(** * Page-Proof-QA: a shallow embedding of the ingestion pipeline and of the
      grounded question-answering engine

    The development follows [backend/app/services/document_processing.py],
    [backend/app/services/qa.py] and the upload, status and [ask] routes of
    [backend/app/api/routes/documents.py].

    Modelling conventions.
    - Python [int] is [Z]; Python [float] is an exact rational [Q] (no rounding,
      no NaN, no infinities); comparisons of floats are comparisons of
      rationals. Where a decision of the program turns on the rounding (the
      OCR arbitration, the global evidence filter), the function is embedded
      a second time in module [Binary64], over IEEE 754 binary64 numbers, and
      the theorems about that decision are about that embedding.
    - Python [str] is [string]; only the ASCII letters have a case, only the
      ASCII white space is stripped, only ASCII letters and digits are
      alphanumeric.
    - A Python [set] is a duplicate-free list; the order in which a set is
      iterated is unspecified and the properties proved below do not depend
      on it.
    - A raised exception is the [Raised] case of [outcome]; what the code logs
      is collected in a list of [LogEntry].
    - Library and service calls (difflib, uuid, json, the embedding and chat
      provider, the PDF library, pgvector's distance operator) are the fields
      of the class [Externals]; the requests that one question sends to the
      chat provider are followed with the class [ChatProvider]. *)

From Stdlib Require Import ZArith QArith Qminmax Qabs Qround List String Ascii Bool Lia Lqa.
From Stdlib Require Import Sorting.Permutation Sorting.Sorted DecimalString.
From Stdlib Require PrimFloat Uint63.
Import ListNotations.

Set Implicit Arguments.
Set Warnings "-register-all".
Set Warnings "-inexact-float".

(** ** Exceptions and outcomes *)

Inductive exn_class : Type :=
| ZeroDivisionError
| ValueError
| IndexError
| ValidationError
| IntegrityError
| ProviderError
| PdfError
| OSError
| QAError
| InvalidQuestionError
| DocumentNotReadyError
| OpenAIConfigurationError
| DatabaseError
| FuelExhausted.

Record exn : Type := mk_exn { exn_kind : exn_class; exn_message : string }.

Inductive outcome (A : Type) : Type :=
| Returned (a : A)
| Raised (e : exn).

Arguments Returned {A} a.
Arguments Raised {A} e.

Definition ret {A : Type} (a : A) : outcome A := Returned a.

Definition bind {A B : Type} (m : outcome A) (k : A -> outcome B) : outcome B :=
  match m with
  | Returned a => k a
  | Raised e => Raised e
  end.

Definition raise {A : Type} (c : exn_class) (msg : string) : outcome A :=
  Raised (mk_exn c msg).

Declare Scope outcome_scope.
Delimit Scope outcome_scope with outcome.
Notation "x <- m ;; k" := (bind m (fun x => k))
  (at level 61, m at next level, right associativity) : outcome_scope.
Notation "' pat <- m ;; k" := (bind m (fun x => match x with pat => k end))
  (at level 61, pat pattern, m at next level, right associativity) : outcome_scope.

(** [for x in l: acc = body(acc, x)] where the body may raise. *)
Fixpoint foldM {A S : Type} (body : S -> A -> outcome S) (l : list A) (acc : S)
  : outcome S :=
  match l with
  | [] => Returned acc
  | x :: l' => bind (body acc x) (foldM body l')
  end.

(** [[f(x) for x in l]] where [f] may raise. *)
Fixpoint mapM {A B : Type} (f : A -> outcome B) (l : list A) : outcome (list B) :=
  match l with
  | [] => Returned []
  | x :: l' => bind (f x) (fun y => bind (mapM f l') (fun ys => Returned (y :: ys)))
  end.

(** A [for] loop whose body may [break]: the body returns the new state and
    whether it left the loop. *)
Fixpoint for_break {A S : Type} (body : S -> A -> outcome (S * bool)) (l : list A)
  (acc : S) : outcome S :=
  match l with
  | [] => Returned acc
  | x :: l' =>
      bind (body acc x)
           (fun r => if snd r then Returned (fst r) else for_break body l' (fst r))
  end.

Inductive log_level : Type := INFO | WARNING | ERROR.

Record LogEntry : Type := mk_log { log_lvl : log_level; log_message : string }.

(** ** Python primitives *)

Module Py.

Local Open Scope Q_scope.

Definition Qltb (a b : Q) : bool := negb (Qle_bool b a).

(** [min(a, b)]: the first argument unless the second is strictly smaller. *)
Definition fmin (a b : Q) : Q := if Qltb b a then b else a.

(** [max(a, b)]: the first argument unless the second is strictly larger. *)
Definition fmax (a b : Q) : Q := if Qltb a b then b else a.

Definition fabs (a : Q) : Q := Qabs a.

(** [min(gen)] and [max(gen)] over a non-empty sequence; [ValueError] on an
    empty one. *)
Definition min_of (l : list Q) : outcome Q :=
  match l with
  | [] => raise ValueError "min() arg is an empty sequence"
  | x :: l' => Returned (fold_left fmin l' x)
  end.

Definition max_of (l : list Q) : outcome Q :=
  match l with
  | [] => raise ValueError "max() arg is an empty sequence"
  | x :: l' => Returned (fold_left fmax l' x)
  end.

Definition fsum (l : list Q) : Q := fold_left Qplus l 0.

(** True division [a / b]. *)
Definition truediv (a b : Q) : outcome Q :=
  if Qeq_bool b 0 then raise ZeroDivisionError "division by zero"
  else Returned (a / b).

Definition len {A : Type} (l : list A) : Z := Z.of_nat (List.length l).

Definition slen (s : string) : Z := Z.of_nat (String.length s).

(** [l[i]] with Python's negative indices. *)
Definition index {A : Type} (l : list A) (i : Z) : outcome A :=
  let j := (if i <? 0 then i + len l else i)%Z in
  if (j <? 0)%Z then raise IndexError "list index out of range"
  else match nth_error l (Z.to_nat j) with
       | Some x => Returned x
       | None => raise IndexError "list index out of range"
       end.

(** The bounds of a slice are clamped, negative ones count from the end. *)
Definition clamp_bound {A : Type} (l : list A) (i : Z) : nat :=
  Z.to_nat (Z.min (len l) (Z.max 0 (if i <? 0 then i + len l else i)%Z)).

(** [l[:stop]] *)
Definition slice_to {A : Type} (l : list A) (stop : Z) : list A :=
  firstn (clamp_bound l stop) l.

(** [l[start:stop]] *)
Definition slice {A : Type} (l : list A) (start stop : Z) : list A :=
  skipn (clamp_bound l start) (firstn (clamp_bound l stop) l).

(** *** Strings *)

(** [str(n)] of an integer. *)
Definition str_of_int (n : Z) : string := NilZero.string_of_int (Z.to_int n).

Definition is_upper (c : ascii) : bool :=
  let n := nat_of_ascii c in (65 <=? n)%nat && (n <=? 90)%nat.

Definition is_lower (c : ascii) : bool :=
  let n := nat_of_ascii c in (97 <=? n)%nat && (n <=? 122)%nat.

Definition is_digit (c : ascii) : bool :=
  let n := nat_of_ascii c in (48 <=? n)%nat && (n <=? 57)%nat.

Definition is_alnum (c : ascii) : bool := is_upper c || is_lower c || is_digit c.

Definition is_space (c : ascii) : bool :=
  let n := nat_of_ascii c in
  ((9 <=? n)%nat && (n <=? 13)%nat) || ((28 <=? n)%nat && (n <=? 32)%nat).

Definition lower_char (c : ascii) : ascii :=
  if is_upper c then ascii_of_nat (nat_of_ascii c + 32) else c.

Fixpoint lower (s : string) : string :=
  match s with
  | EmptyString => EmptyString
  | String c s' => String (lower_char c) (lower s')
  end.

Fixpoint sfilter (p : ascii -> bool) (s : string) : string :=
  match s with
  | EmptyString => EmptyString
  | String c s' => if p c then String c (sfilter p s') else sfilter p s'
  end.

Fixpoint count_chars (p : ascii -> bool) (s : string) : Z :=
  match s with
  | EmptyString => 0%Z
  | String c s' => ((if p c then 1 else 0) + count_chars p s')%Z
  end.

Fixpoint lstrip (s : string) : string :=
  match s with
  | EmptyString => EmptyString
  | String c s' => if is_space c then lstrip s' else s
  end.

Fixpoint rstrip (s : string) : string :=
  match s with
  | EmptyString => EmptyString
  | String c s' =>
      match rstrip s' with
      | EmptyString => if is_space c then EmptyString else String c EmptyString
      | r => String c r
      end
  end.

(** [s.strip()] *)
Definition strip (s : string) : string := rstrip (lstrip s).

Definition is_empty (s : string) : bool :=
  match s with EmptyString => true | _ => false end.

(** [s.startswith(p)] *)
Definition startswith (s p : string) : bool := String.prefix p s.

(** [s.endswith(suffix)] *)
Definition endswith (s suffix : string) : bool :=
  let n := String.length s in
  let m := String.length suffix in
  (m <=? n)%nat && String.eqb (String.substring (n - m) m s) suffix.

(** [needle in hay] *)
Fixpoint contains (needle hay : string) : bool :=
  String.prefix needle hay ||
  match hay with
  | EmptyString => false
  | String _ hay' => contains needle hay'
  end.

(** [s.find(c)] and [s.rfind(c)] for a character [c]; [pos] is the index of
    the first character of [s]; [-1] when [c] does not occur. *)
Fixpoint find_char_from (c : ascii) (s : string) (pos : Z) : Z :=
  match s with
  | EmptyString => (-1)%Z
  | String c' s' => if Ascii.eqb c c' then pos else find_char_from c s' (pos + 1)%Z
  end.

Fixpoint rfind_char_from (c : ascii) (s : string) (pos : Z) : Z :=
  match s with
  | EmptyString => (-1)%Z
  | String c' s' =>
      let later := rfind_char_from c s' (pos + 1)%Z in
      if (later =? -1)%Z then (if Ascii.eqb c c' then pos else (-1)%Z) else later
  end.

■ ■ ■ ■ ■ ■ ■

Description of the task> Each line in the listing above from the one containing "(** True division [a / b]. *)" through the one containing "Definition lower_char (c" should be repeated exactly, and no other line.

Result for this exercise>
(** True division [a / b]. *)
Definition truediv (a b : Q) : outcome Q :=
  if Qeq_bool b 0 then raise ZeroDivisionError "division by zero"
  else Returned (a / b).

Definition len {A : Type} (l : list A) : Z := Z.of_nat (List.length l).

Definition slen (s : string) : Z := Z.of_nat (String.length s).

(** [l[i]] with Python's negative indices. *)
Definition index {A : Type} (l : list A) (i : Z) : outcome A :=
  let j := (if i <? 0 then i + len l else i)%Z in
  if (j <? 0)%Z then raise IndexError "list index out of range"
  else match nth_error l (Z.to_nat j) with
       | Some x => Returned x
       | None => raise IndexError "list index out of range"
       end.

(** The bounds of a slice are clamped, negative ones count from the end. *)
Definition clamp_bound {A : Type} (l : list A) (i : Z) : nat :=
  Z.to_nat (Z.min (len l) (Z.max 0 (if i <? 0 then i + len l else i)%Z)).

(** [l[:stop]] *)
Definition slice_to {A : Type} (l : list A) (stop : Z) : list A :=
  firstn (clamp_bound l stop) l.

(** [l[start:stop]] *)
Definition slice {A : Type} (l : list A) (start stop : Z) : list A :=
  skipn (clamp_bound l start) (firstn (clamp_bound l stop) l).

(** *** Strings *)

(** [str(n)] of an integer. *)
Definition str_of_int (n : Z) : string := NilZero.string_of_int (Z.to_int n).

Definition is_upper (c : ascii) : bool :=
  let n := nat_of_ascii c in (65 <=? n)%nat && (n <=? 90)%nat.

Definition is_lower (c : ascii) : bool :=
  let n := nat_of_ascii c in (97 <=? n)%nat && (n <=? 122)%nat.

Definition is_digit (c : ascii) : bool :=
  let n := nat_of_ascii c in (48 <=? n)%nat && (n <=? 57)%nat.

Definition is_alnum (c : ascii) : bool := is_upper c || is_lower c || is_digit c.

Definition is_space (c : ascii) : bool :=
  let n := nat_of_ascii c in
  ((9 <=? n)%nat && (n <=? 13)%nat) || ((28 <=? n)%nat && (n <=? 32)%nat).

Definition lower_char (c : ascii) : ascii :=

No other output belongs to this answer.